It’s time to ditch the old paradigms of documents, knowledge and keyword search. We live in a world of big data, real-time streams and human emotions. It’s time for a revolution in information retrieval. We need a web that’s dynamic and centered around humans. A web in which data flows in a smarter way. A web that understands you and makes the proper data find you. This web doesn’t look like a database or a graph. It’s a web that’s intelligent, dynamic and sometimes chaotic. It’s the digital equivalent of the human brain. I call it the Synaptic Web.

Dominiek ter Heide is the CTO and co-founder of Bottlenose, which combines big data technologies with specialized data mining to make sense out of streams.

47 Comments

Gary

You can keep your miley cyrus twerk engine. I will stick with renaissance painters.

MCD

BobDC has it in a nutshell.

[We] don’t want vendors like you deciding what to send [us].

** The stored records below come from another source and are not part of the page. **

(* ===== verification/Disk.v ===== *)
(** * A file system in memory

    Instances of the system calls of [Linux] on which the laws of [LinuxSpec]
    hold, so that its theorems apply to something that runs: a disk only the
    restore changes, and an attribute that another process rewrites between
    any two calls. *)

From stdpp Require Import sorting.
From S2P Require Import Prelude Format Tree Reader ReaderSafe Glob FS Acl Scan Linux LinuxSpec.
From Stdlib Require Import Strings.Byte.
Local Open Scope Z_scope.

(* ------------------------------------------------------------------ *)
(** ** A quiet disk *)

Definition set_owner (uid gid : Z) (i : inode) : inode :=
  mkInode (i_kind i) (i_perm i) uid gid (i_mtime i) (i_rdev i) (i_data i) (delete xattrFCaps (i_xattrs i)).
Definition set_attr (name value : bytes) (i : inode) : inode :=
  mkInode (i_kind i) (i_perm i) (i_uid i) (i_gid i) (i_mtime i) (i_rdev i) (i_data i) (<[name := value]> (i_xattrs i)).
Definition set_perm (perm : Z) (i : inode) : inode :=
  mkInode (i_kind i) perm (i_uid i) (i_gid i) (i_mtime i) (i_rdev i) (i_data i) (i_xattrs i).
Definition set_time (t : Z * Z) (i : inode) : inode :=
  mkInode (i_kind i) (i_perm i) (i_uid i) (i_gid i) t (i_rdev i) (i_data i) (i_xattrs i).

(** Change the inode at a path. *)
Definition on_path (p : bytes) (f : inode -> inode) (F : fsys) : result Z unit * fsys :=
  match f_at F p with Some (k, i) => (Ok (), f_set F k (f i)) | None => (Err ENOENT, F) end.
Definition on_inode (k : nat) (f : inode -> inode) (F : fsys) : result Z unit * fsys :=
  match f_inodes F !! k with Some i => (Ok (), f_set F k (f i)) | None => (Err ENOENT, F) end.

Definition two32 := 2 ^ 32.

#[export] Instance disk_writer : WriterSys fsys bytes nat := {
  root_Open p F := match f_at F p with Some _ => (Ok p, F) | None => (Err ENOENT, F) end;
  dir_Close _ F := F;
  sys_Fchownat d base uid gid := on_path (entry_at d base) (set_owner uid gid);
  sys_Openat d base F := match f_at F (entry_at d base) with Some (k, _) => (Ok k, F) | None => (Err ENOENT, F) end;
  fd_Close _ F := F;
  sys_Fsetxattr k name value := on_inode k (set_attr name value);
  sys_Fchmodat d base perm := on_path (entry_at d base) (set_perm perm);
  sys_UtimesNanoAt d base t := on_path (entry_at d base) (set_time t);
  sys_Mknodat d base mode dev F :=
    let k := fresh (dom (f_inodes F)) in
    (Ok (), mkFsys (<[entry_at d base := k]> (f_names F))
       (<[k := mkInode (Z.land mode modeTypeMask) (Z.land mode 0xfff) 0 0 (0, 0) (mkDevice (dev / two32) (dev mod two32)) [] ∅]> (f_inodes F)));
  unix_Mkdev a b := a * two32 + b;
  unix_NsecToTimespec ns := (ns / 1000000000, ns mod 1000000000) }.

#[export] Instance disk_reader : ScanSys fsys := {
  sys_Lstat p F := match f_at F p with
    | Some (k, i) => (Ok (mkStat_t (i_kind i + i_perm i) (i_uid i) (i_gid i) (i_mtime i).1 (i_mtime i).2 (zlen (i_data i)) 1 1 (Z.of_nat k)
                        (Major (i_rdev i) * two32 + Minor (i_rdev i))), F)
    | None => (Err ENOENT, F) end;
  sys_Stat p F := (Err ENOENT, F);
  os_ReadDir p F := (Err ENOENT, F);
  os_Readlink p F := match f_at F p with Some (k, i) => (Ok (i_data i), F) | None => (Err ENOENT, F) end;
  os_ReadFile p F := match f_at F p with Some (k, i) => (Ok (i_data i), F) | None => (Err ENOENT, F) end;
  sys_Llistxattr p size F := match f_at F p with
    | Some (k, i) => (xattr_call size (listing (map_to_list (i_xattrs i)).*1), F) | None => (Err ENOENT, F) end;
  sys_Lgetxattr p name size F := match f_at F p with
    | Some (k, i) => (match i_xattrs i !! name with Some v => xattr_call size v | None => Err ENODATA end, F)
    | None => (Err ENOENT, F) end;
  sys_Open p F := (Ok 3, F);
  sys_FsGetXattr _ F := (Ok 0, F);
  sys_Close _ F := F;
  unix_Major d := d / two32;
  unix_Minor d := d mod two32;
  sys_changes _ := O }.

Lemma touched_refl i : touched i i.
Proof. by repeat split. Qed.
Lemma creates_fresh F p i :
  creates F p (fresh (dom (f_inodes F))) i
    (mkFsys (<[p := fresh (dom (f_inodes F))]> (f_names F)) (<[fresh (dom (f_inodes F)) := i]> (f_inodes F))).
Proof.
  split_and!; cbn; [done|apply not_elem_of_dom, is_fresh|apply lookup_insert_eq|].
  intros k Hk. rewrite lookup_insert_ne by done. destruct (f_inodes F !! k); constructor. apply touched_refl.
Qed.

Lemma disk_writer_laws : writer_laws (fun F : fsys => F) (fun d => d) (fun k : nat => k) (fun _ _ _ => True) (fun _ => True).
Proof.
  assert (forall p f pre (change : inode -> inode -> Prop), (forall i, pre i -> change i (f i)) ->
    does_at (fun F : fsys => F) (on_path p f) p pre change) as Hp.
  { intros p f pre change Hc F k i Hat Hpre. exists (f_set F k (f i)), (f i). unfold on_path. rewrite Hat. auto. }
  constructor; try done.
  - intros p F (k & i & Hat & _). exists p, F. cbn. by rewrite Hat.
  - intros d base uid gid _ _. apply Hp. intros i _. repeat split; [by left|by right].
  - intros d base F k i Hat _. exists k, F. cbn. by rewrite Hat.
  - intros k name value F i Hi _. exists (f_set F k (set_attr name value i)), (set_attr name value i). cbn. unfold on_inode. by rewrite Hi.
  - intros d base perm _. apply Hp. intros i _. by repeat split.
  - intros d base s ns _ _. apply Hp. intros i _. by repeat split.
  - intros d base mode a b F Hc _ [Ha Hb]. cbn in *.
    set (dev := i64 (a * two32 + b)).
    exists (mkFsys (<[entry_at d base := fresh (dom (f_inodes F))]> (f_names F))
       (<[fresh (dom (f_inodes F)) := mkInode (Z.land mode modeTypeMask) (Z.land mode 0xfff) 0 0 (0, 0) (mkDevice (dev / two32) (dev mod two32)) [] ∅]> (f_inodes F))).
    eexists _, _. split; [reflexivity|]. split; [apply creates_fresh|]. repeat split. cbn.
    assert (dev = a * two32 + b) as ->.
    { unfold dev, i64, two32. rewrite Z.mod_small by lia. lia. }
    unfold two32. rewrite Z.div_add_l, (Z.div_small b), (Z.add_comm (a * _) b), Z.mod_add, Z.mod_small by lia. f_equal. lia.
Qed.

Lemma xattr_call_ok size (v : bytes) : size = 0 \/ size = zlen v -> exists d, xattr_call size v = Ok (zlen v, d).
Proof.
  intros Hs. unfold xattr_call. destruct (Z.eqb_spec size 0); [eauto|]. destruct Hs as [Hs|Hs]; [done|]. rewrite Hs, Z.ltb_irrefl. eauto.
Qed.

Lemma disk_reader_laws : reader_laws (fun F : fsys => F) (fun p => p).
Proof.
  constructor.
  - intros p F k i Hat. cbn. rewrite Hat. eexists _, F. split_and!; try done; [by destruct (i_mtime i)|].
    intros [Ha Hb]. cbn. unfold two32 in *. destruct (i_rdev i) as [a b]. cbn in *.
    rewrite Z.div_add_l, (Z.div_small b), (Z.add_comm (a * _) b), Z.mod_add, Z.mod_small by lia. f_equal. lia.
  - intros p size F k i Hat. exists (map_to_list (i_xattrs i)).*1, F. cbn. by rewrite Hat.
  - intros p name size F k i Hat. exists F. cbn. by rewrite Hat.
Qed.

(* ------------------------------------------------------------------ *)
(** ** An attribute that changes between calls *)

(** The values one attribute has at each call; the last one stays. *)
Definition racy := list bytes.
Definition racy_now (w : racy) : bytes := hd [] w.
Definition racy_next (w : racy) : racy := match w with _ :: (_ :: _) as w' => w' | _ => w end.

#[export] Instance racy_reader : ScanSys racy := {
  sys_Lstat p w := (Err ENOENT, w); sys_Stat p w := (Err ENOENT, w); os_ReadDir p w := (Err ENOENT, w);
  os_Readlink p w := (Err ENOENT, w); os_ReadFile p w := (Err ENOENT, w);
  sys_Llistxattr p size w := (xattr_call size (lit "user.a" ++ [nul]), w);
  sys_Lgetxattr p name size w := (xattr_call size (racy_now w), racy_next w);
  sys_Open p w := (Err ENOENT, w); sys_FsGetXattr _ w := (Err ENOTTY, w); sys_Close _ w := w;
  unix_Major d := d; unix_Minor d := d; sys_changes w := length w }.

Lemma xattr_call_fits v : xattr_call (zlen v) v <> Err ERANGE.
Proof. unfold xattr_call. rewrite Z.ltb_irrefl. by case_match. Qed.

Lemma racy_fair : fair_laws racy.
Proof.
  assert (forall w, length (racy_next w) <= length w)%nat as Hn by (intros [|a [|b w]]; cbn; lia).
  assert (forall size v n d, 0 < size -> xattr_call size v = Ok (n, d) -> 0 <= n <= size) as Hfit.
  { intros size v n d Hs. unfold xattr_call. destruct (Z.eqb_spec size 0); [lia|]. destruct (Z.ltb_spec size (zlen v)); [done|].
    intros [= <- _]. lia. }
  constructor; cbn.
  - intros p name size w r w' [= _ <-]. apply Hn.
  - intros p size w r w' [= _ <-]. lia.
  - intros p name w s w1 w2 [= <- <-] [= E <-]. destruct w as [|a [|b w]].
    + by destruct (xattr_call_fits []).
    + by destruct (xattr_call_fits a).
    + pose proof (Hn (b :: w)). cbn in *. lia.
  - by intros p w s w1 w2 [= <- <-] [=].
  - intros p name size w n d w' Hs [= E _]. by eapply Hfit.
  - intros p size w n d w' Hs [= E _]. by eapply Hfit.
  - intros p name w n d w' [= <- _ _]. lia.
  - intros p w n d w' [= <- _ _]. lia.
Qed.

(** A value that keeps growing is read in the end. *)
Example getXattr_grows : (getXattr (lit "/f") (lit "user.a") [lit "v"; lit "vv"; lit "vv"; lit "vvv"] : run (result meta_error bytes) * racy) =
  (Ret (Ok (lit "vvv")), [lit "vvv"]).
Proof. reflexivity. Qed.

(** One that was empty when its size was asked for is not: the scan panics. *)
Example getXattr_panics : (linux_Xattrs (lit "/f") [[]; lit "v"] : run (result meta_error (list Xattr)) * racy) = (Panic, [lit "v"]).
Proof. reflexivity. Qed.

(* ------------------------------------------------------------------ *)
(** ** Witnesses *)

Definition sample_ACL : ACLs :=
  mkACLs [mkACLUser 7 6; mkACLUser 12 4] [mkACLGroup 9 5] (Some 4) None [] [].
Definition sample_rnode : rnode :=
  mkRNode (lit "f") (mkEntry 0x81b4 0 1000 1001 1600000000 5) false []
    [mkXattr (lit "user.a") (lit "v"); mkXattr (lit "user.b") []] (Some sample_ACL) (Some (lit "caps")) 0 zeroDevice 0 0 [].
(** The root, and a file just created. *)
Definition sample_file : inode := mkInode modeRegular 0x180 0 0 (0, 0) zeroDevice (lit "data") ∅.
Definition sample_root : inode := mkInode modeDir 0x1c0 0 0 (0, 0) zeroDevice [] ∅.
Definition sample_disk : fsys :=
  mkFsys (list_to_map [(dot, O); (lit "f", 1%nat)]) (list_to_map [(O, sample_root); (1%nat, sample_file)]).

Lemma sample_restorable : restorable (fun _ _ _ => True) (fun _ => True) sample_rnode.
Proof.
  constructor; cbn -[lit]; try done.
  - split; [|repeat constructor; by vm_compute]. repeat constructor; try done; apply (bool_decide_unpack _); by vm_compute.
  - by apply Forall_true.
  - intros acl [= <-]. split; [|by left]. constructor; cbn; repeat split; repeat constructor; done.
  - by left.
Qed.

Lemma metadata_restored_witness :
  exists F', linux_Apply (lit "f") sample_rnode sample_disk = ([], F') /\
    (exists F1, linux_Xattrs (lit "f") F' = (Ret (Ok (r_Xattrs sample_rnode)), F1)) /\
    (exists F1, linux_ACLs (lit "f") F' = (Ret (Ok (Some sample_ACL)), F1)).
Proof.
  destruct (metadata_restored _ _ _ _ _ _ disk_writer_laws disk_reader_laws (lit "f") sample_rnode sample_disk 1%nat sample_file)
    as (F' & E & _ & _ & Ex & Ea & _).
  - right. reflexivity.
  - exists O, sample_root. split; reflexivity.
  - reflexivity.
  - reflexivity.
  - reflexivity.
  - repeat split; done.
  - discriminate.
  - apply sample_restorable.
  - exists F'. split; [exact E|]. split; [exact Ex|exact Ea].
Defined.

Lemma readers_end_witness :
  fair_laws racy /\ ends (exists name, grown (W := racy) (lit "/f") name) (linux_Xattrs (W := racy) (lit "/f")).
Proof. split; [apply racy_fair|]. exact (proj1 (readers_end racy_fair (lit "/f"))). Defined.

(** The nanoseconds of an mtime after April 2262 wrap: on a disk that can
    hold any time, such an entry gets one in 1677. *)
Example mtime_wraps :
  mtime_ns (mkEntry 0x81b4 0 0 0 9223372037 0) = - 9223372036709551616 /\
  (unix_NsecToTimespec (mtime_ns (mkEntry 0x81b4 0 0 0 9223372037 0)) : Z * Z) = (- 9223372037, 290448384).
Proof. split; reflexivity. Qed.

By the way, Dominiek, when will you change your company’s name to SkyNet?

Jacqui

So you are not interested in facts and the past, but is that not where we go wrong, just living for today means we make the same mistakes again and again….. ahh yes now I see…..

Bob

“Let’s say you’re searching for Renaissance Painters”…. Really? Who searches for that?

I search for info about renaissance painters frequently. I also read Gigaom.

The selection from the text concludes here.